A few months after Bob broke off his engagement to Sally, he received this letter from her out of the blue:
My dearest Bob. I have not been myself since you called off the wedding. I miss you terribly. I have been unable to sleep, I have no appetite, and no desire to do anything at all. I cannot control my emotions. Each day a million little reminders of you cause me to burst into tears and cry uncontrollably. If you would only take me back, I will be the happiest girl in the world. Please know that I love you so!
P.s. Congratulations on winning the 107 million dollar Powerball.
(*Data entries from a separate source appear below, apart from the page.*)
(* ===== verification/Lazy.v ===== *)
(** Lazily deleted entries.

    Some trees keep the entry of a removed key, marked, until they are rebuilt. [val]
    is the value of an entry that is not removed. [trim x y]: [y] is [x] without some
    of the removed entries; [alive_map] is the map that a list of entries stands for;
    [edits] is what an operation on one key does to the list. *)
From S2P Require Import Prelude Assoc Arrays Weave.

(** ** Operations on one key *)

Section Edits.
  Context {D V : Type}.
  Implicit Types (l : list (Z * D)) (k : Z).

(** [on_key] edits the entry of the key and gives the result; a missing key's result is
    [no_value_], and [added] are its new entries. *)
Definition edits (on_key : D → D * V) (no_value_ : V) k (added l l' : list (Z * D)) (result : V) : Prop :=
  ∃ l1 l2, below k l1 ∧ above k l2 ∧
    ((∃ d, l = l1 ++ (k, d) :: l2 ∧ l' = l1 ++ (k, (on_key d).1) :: l2 ∧ result = (on_key d).2) ∨
     (l = l1 ++ l2 ∧ l' = l1 ++ added ++ l2 ∧ result = no_value_)).

(** At most the key is added. *)
Definition adds k (added : list (Z * D)) : Prop := added = [] ∨ ∃ d, added = [(k, d)].

Section Laws.
  Context (on_key : D → D * V) (no_value_ : V) (k : Z) (added : list (Z * D)).
  Implicit Types (r : V).

Abbreviation edits := (edits on_key no_value_ k added).

Lemma edits_between pre l l' post r : below k pre → above k post → edits l l' r →
  edits (pre ++ l ++ post) (pre ++ l' ++ post) r.
Proof.
  intros Hpre Hpost (l1 & l2 & Hb & Ha & H). exists (pre ++ l1), (l2 ++ post).
  rewrite below_app, above_app. split; [done|]. split; [done|].
  destruct H as [(d & -> & -> & ->)|(-> & -> & ->)]; [left; exists d|right]; by rewrite <-!app_assoc.
Qed.

Lemma edits_len l l' r : edits l l' r → len l' ≤ len l + len added.
Proof.
  intros (l1 & l2 & _ & _ & [(d & -> & -> & _)|(-> & -> & _)]); pose proof (len_nonneg added); rewrite ?len_app, ?len_cons; lia.
Qed.

Lemma edits_sorted l l' r : adds k added → edits l l' r → ksorted l → ksorted l'.
Proof.
  intros Hadds (l1 & l2 & Hb & Ha & [(d & -> & -> & _)|(-> & -> & _)]).
  - by rewrite !ksorted_middle.
  - intros Hs. destruct Hadds as [->|(d & ->)]; [done|]. by apply ksorted_insert.
Qed.

(** A property of all entries that [on_key] keeps. *)
Lemma edits_Forall (Q : Z * D → Prop) l l' r : edits l l' r → Forall Q added →
  (∀ d, Q (k, d) → Q (k, (on_key d).1)) → Forall Q l → Forall Q l'.
Proof.
  intros (l1 & l2 & _ & _ & [(d & -> & -> & _)|(-> & -> & _)]) Ha Hk; rewrite !Forall_app, ?Forall_cons.
  - intros (H1 & H & H2). split; [done|]. split; [by apply Hk|done].
  - by intros (H1 & H2).
Qed.

Lemma edits_keys (Q : Z → Prop) l l' r : adds k added → edits l l' r → (added ≠ [] → Q k) → (∀ k', k' ∈ l.*1 → Q k') →
  ∀ k', k' ∈ l'.*1 → Q k'.
Proof.
  intros Hadds (l1 & l2 & Hb & Ha & [(d & -> & -> & _)|(-> & -> & _)]) Hk; rewrite !fmap_app; simpl.
  - set_solver.
  - intros Hl k'. rewrite !elem_of_app. destruct Hadds as [->|(d & ->)]; [set_solver|]. specialize (Hk ltac:(done)). set_solver.
Qed.

End Laws.

End Edits.

Section Lazy.
  Context {D V : Type} (val : D → option V).
  Implicit Types (x y z l : list (Z * D)) (k : Z) (e : Z * D).

Definition live e : bool := if val e.2 is Some _ then true else false.

Inductive trim : list (Z * D) → list (Z * D) → Prop :=
  | trim_nil : trim [] []
  | trim_keep e x y : trim x y → trim (e :: x) (e :: y)
  | trim_drop e x y : live e = false → trim x y → trim (e :: x) y.

Lemma trim_refl x : trim x x.
Proof. induction x; by constructor. Qed.

Lemma trim_trans x y z : trim x y → trim y z → trim x z.
Proof.
  intros Hxy. revert z. induction Hxy as [|e x y _ IH|e x y He _ IH]; intros z Hyz; [done|..].
  - inversion Hyz; subst; constructor; auto.
  - constructor; auto.
Qed.

Lemma trim_app x1 x2 y1 y2 : trim x1 y1 → trim x2 y2 → trim (x1 ++ x2) (y1 ++ y2).
Proof. intros H1 H2. induction H1; simpl; [done|by constructor..]. Qed.

Lemma trim_filter x : trim x (filter (λ e, live e = true) x).
Proof.
  induction x as [|e x IH]; [constructor|]. rewrite filter_cons. destruct (live e) eqn:He; simpl; by constructor.
Qed.

Lemma trim_len x y : trim x y → len y ≤ len x.
Proof. induction 1; rewrite ?len_cons; [done|lia..]. Qed.

Lemma trim_elem x y e : trim x y → e ∈ y → e ∈ x.
Proof. induction 1; set_solver. Qed.

Lemma trim_sorted x y : trim x y → ksorted x → ksorted y.
Proof.
  induction 1 as [|[k d] x y Ht IH|[k d] x y _ _ IH]; [done|..]; rewrite ?ksorted_cons.
  - intros [Ha Hs]. split; [|auto]. intros k' (e & -> & He)%list_elem_of_fmap. apply Ha. apply list_elem_of_fmap.
    exists e. split; [done|]. by eapply trim_elem.
  - intros [_ Hs]. auto.
Qed.

Lemma trim_keys x y k : trim x y → k ∈ y.*1 → k ∈ x.*1.
Proof. intros Ht (e & -> & He)%list_elem_of_fmap. apply list_elem_of_fmap. exists e. split; [done|]. by eapply trim_elem. Qed.

Lemma trim_Forall (Q : Z * D → Prop) x y : trim x y → Forall Q x → Forall Q y.
Proof. rewrite !Forall_forall. intros Ht HF e He. apply HF. by eapply trim_elem. Qed.

(** ** The map *)

Definition alive l : list (Z * V) := omap (λ e, pair e.1 <$> val e.2) l.

Lemma alive_app l1 l2 : alive (l1 ++ l2) = alive l1 ++ alive l2.
Proof. apply omap_app. Qed.

Lemma alive_cons k d l : alive ((k, d) :: l) = (if val d is Some v then [(k, v)] else []) ++ alive l.
Proof. unfold alive. simpl. by destruct (val d). Qed.

Lemma alive_keys l k : k ∈ (alive l).*1 → k ∈ l.*1.
Proof.
  intros ([k' v] & -> & (e & He & Heq)%list_elem_of_omap)%list_elem_of_fmap. apply list_elem_of_fmap. exists e. split; [|done].
  destruct (val e.2); [|done]. by injection Heq.
Qed.

Lemma alive_below k l : below k l → below k (alive l).
Proof. intros Hb k' Hk'%alive_keys. by apply Hb. Qed.

Lemma alive_above k l : above k l → above k (alive l).
Proof. intros Ha k' Hk'%alive_keys. by apply Ha. Qed.

Lemma alive_trim x y : trim x y → alive x = alive y.
Proof.
  induction 1 as [|[k d] x y _ IH|[k d] x y He _ IH]; [done|..]; rewrite !alive_cons, IH; [done|].
  unfold live in He. simpl in He. by destruct (val d).
Qed.

Lemma alive_len l : len (alive l) ≤ len l.
Proof.
  induction l as [|[k d] l IH]; [done|]. rewrite alive_cons, len_app, len_cons. destruct (val d); [change (len [(k, v)]) with 1|change (len (@nil (Z * V))) with 0]; lia.
Qed.

Lemma alive_tails (kvs : list (Z * D)) (ls : list (list (Z * D))) : len ls = len kvs → len (alive (tails kvs ls)) = len (alive (concat ls)) + len (alive kvs).
Proof.
  revert ls. induction kvs as [|[k vd] kvs IH]; intros [|l ls] Hl; [done|pose proof (len_nonneg ls)|pose proof (len_nonneg kvs)|];
    revert Hl; arr_len; intros Hl; [lia..|].
  rewrite tails_cons. simpl concat. rewrite !alive_cons, !alive_app, !len_app, IH by lia. lia.
Qed.

Lemma alive_weave (kvs : list (Z * D)) (ls : list (list (Z * D))) : len ls = len kvs + 1 → len (alive (weave ls kvs)) = len (alive (concat ls)) + len (alive kvs).
Proof.
  destruct ls as [|l ls]; [pose proof (len_nonneg kvs); arr_len; lia|]. rewrite len_cons. intros Hl. unfold weave. simpl concat.
  rewrite !alive_app, !len_app, alive_tails by lia. lia.
Qed.

Definition alive_map l : gmap Z V := list_to_map (alive l).

Lemma alive_map_size l : ksorted l → Z.of_nat (base.size (alive_map l)) = len (alive l).
Proof.
  intros Hs. unfold alive_map, len. f_equal. rewrite <-length_map_to_list, map_to_list_to_map; [done|].
  induction l as [|[k d] l IH]; [constructor|]. apply ksorted_cons in Hs as [Ha%alive_above Hs]. specialize (IH Hs).
  rewrite alive_cons. destruct (val d) as [v|]; [|done]. simpl. constructor; [|done]. intros Hk. specialize (Ha k Hk). lia.
Qed.

Lemma alive_map_elem l k v : alive_map l !! k = Some v → ∃ d, (k, d) ∈ l ∧ val d = Some v.
Proof.
  intros ([k' d] & He & Heq)%elem_of_list_to_map_2%list_elem_of_omap. simpl in Heq.
  destruct (val d) eqn:Hd; [|done]. injection Heq as -> ->. by exists d.
Qed.

(** The key in the middle. *)
Lemma alive_lookup k d l1 l2 : below k l1 → above k l2 → alive_map (l1 ++ (k, d) :: l2) !! k = val d.
Proof.
  intros Hb%alive_below Ha%alive_above. unfold alive_map. rewrite alive_app, alive_cons.
  destruct (val d); [by apply to_map_found|by apply to_map_absent].
Qed.

Lemma alive_lookup_none k l1 l2 : below k l1 → above k l2 → alive_map (l1 ++ l2) !! k = None.
Proof. intros Hb%alive_below Ha%alive_above. unfold alive_map. rewrite alive_app. by apply to_map_absent. Qed.

(** The entries of the key are in the middle. *)
Lemma alive_lookup_between k l1 l l2 : below k l1 → above k l2 → alive_map (l1 ++ l ++ l2) !! k = alive_map l !! k.
Proof. intros Hb%alive_below Ha%alive_above. unfold alive_map. rewrite !alive_app. by apply to_map_child. Qed.

Lemma alive_set k d l1 l2 : below k l1 → above k l2 → alive_map (l1 ++ (k, d) :: l2) =
  if val d is Some v then <[k := v]> (alive_map (l1 ++ l2)) else alive_map (l1 ++ l2).
Proof.
  intros Hb%alive_below Ha%alive_above. unfold alive_map. rewrite !alive_app, alive_cons.
  destruct (val d); [by apply to_map_insert|done].
Qed.

(** ** Operations on the map *)

Section MapEdits.
  Context (on_key : D → D * V) (no_value_ : V) (k : Z) (added : list (Z * D)).
  Implicit Types (r : V).

Abbreviation edits := (edits on_key no_value_ k added).

(** What an edit does to the map, from what it does to an entry. *)
Lemma edits_find l l' r : edits l l' r → added = [] →
  (∀ d, (k, d) ∈ l → val (on_key d).1 = val d ∧ (on_key d).2 = default no_value_ (val d)) →
  alive_map l' = alive_map l ∧ r = default no_value_ (alive_map l !! k).
Proof.
  intros (l1 & l2 & Hb & Ha & [(d & -> & -> & ->)|(-> & -> & ->)]) -> Hd.
  - rewrite alive_lookup, !alive_set by done. by destruct (Hd d) as [-> ->]; [set_solver|].
  - by rewrite alive_lookup_none.
Qed.

Lemma edits_insert v l l' r : edits l l' r → (∃ d, added = [(k, d)] ∧ val d = Some v) →
  (∀ d, (k, d) ∈ l → val (on_key d).1 = Some (default v (val d)) ∧ (on_key d).2 = default no_value_ (val d)) →
  alive_map l' = inserted k v (alive_map l) ∧ r = default no_value_ (alive_map l !! k).
Proof.
  unfold inserted. intros (l1 & l2 & Hb & Ha & [(d & -> & -> & ->)|(-> & -> & ->)]) (d0 & -> & Hd0) Hd.
  - rewrite alive_lookup, !alive_set by done. destruct (Hd d) as [-> ->]; [set_solver|]. by destruct (val d).
  - rewrite alive_lookup_none by done. split; [|done]. simpl. by rewrite alive_set, Hd0.
Qed.

Lemma edits_delete l l' r : edits l l' r → added = [] →
  (∀ d, (k, d) ∈ l → val (on_key d).1 = None ∧ (on_key d).2 = default no_value_ (val d)) →
  alive_map l' = delete k (alive_map l) ∧ r = default no_value_ (alive_map l !! k).
Proof.
  intros (l1 & l2 & Hb & Ha & [(d & -> & -> & ->)|(-> & -> & ->)]) -> Hd; pose proof (alive_lookup_none k l1 l2 Hb Ha) as Hnone.
  - rewrite alive_lookup, !alive_set by done. destruct (Hd d) as [-> ->]; [set_solver|].
    split; [|done]. destruct (val d); [by rewrite delete_insert_id|by rewrite delete_id].
  - rewrite Hnone. split; [|done]. simpl. by rewrite delete_id.
Qed.

End MapEdits.

End Lazy.

(** [val] follows from the hypotheses of these. *)
Arguments trim_trans {D V val}.
Arguments trim_app {D V val}.
Arguments trim_len {D V val}.
Arguments trim_sorted {D V val}.
Arguments trim_keys {D V val}.
Arguments trim_Forall {D V val}.
Arguments alive_trim {D V val}.
Arguments alive_map_elem {D V val}.
Arguments edits_between {D V on_key no_value_ k added}.
Arguments edits_len {D V on_key no_value_ k added}.
Arguments edits_sorted {D V on_key no_value_ k added}.
Arguments edits_Forall {D V on_key no_value_ k added}.
Arguments edits_keys {D V on_key no_value_ k added}.
Arguments alive_len {D V val}.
Sally might not have had the purest motive for wanting to reconcile with Bob, but that should be the goal of any believers who are in conflict. In Matthew 5:23-24 Jesus said, “So if you are offering your gift at the altar and there remember that your brother has something against you, leave your gift there before the altar and go. First be reconciled to your brother, and then come and offer your gift.”
That instruction from the Lord is so important because it reveals how vital reconciliation is. First Century Jews might have thought bringing their gift to the altar was their highest duty; after all, they were fulfilling the commands in the law. But Jesus said to hit the pause button on the sacrifice and make amends with your brother first.
We are not meant to live in conflict. We must do whatever is necessary to restore a wounded relationship, even if it is difficult to do so. Your gift will still be waiting at the altar once you are reconciled.
If you are in conflict with someone, don’t delay. Like Sally, send them a letter out of the blue; unlike Sally, don’t do it only because they won the lottery. Reach out to that person if you are able to do so. Life is too short to spend it fighting.
Something else to consider from Jesus’ words in Matthew 5—we are told to hold off on bringing our gift to the altar until we are reconciled because God isn’t interested in our gift unless we are reconciled. We become hypocrites, pretending everything is ok when there is a problem that hasn’t been dealt with. You can’t control whether the other person is willing to be reconciled to you, but you can control yourself, and you need to make the effort.
If you regain your friend, you are the one who hit the jackpot.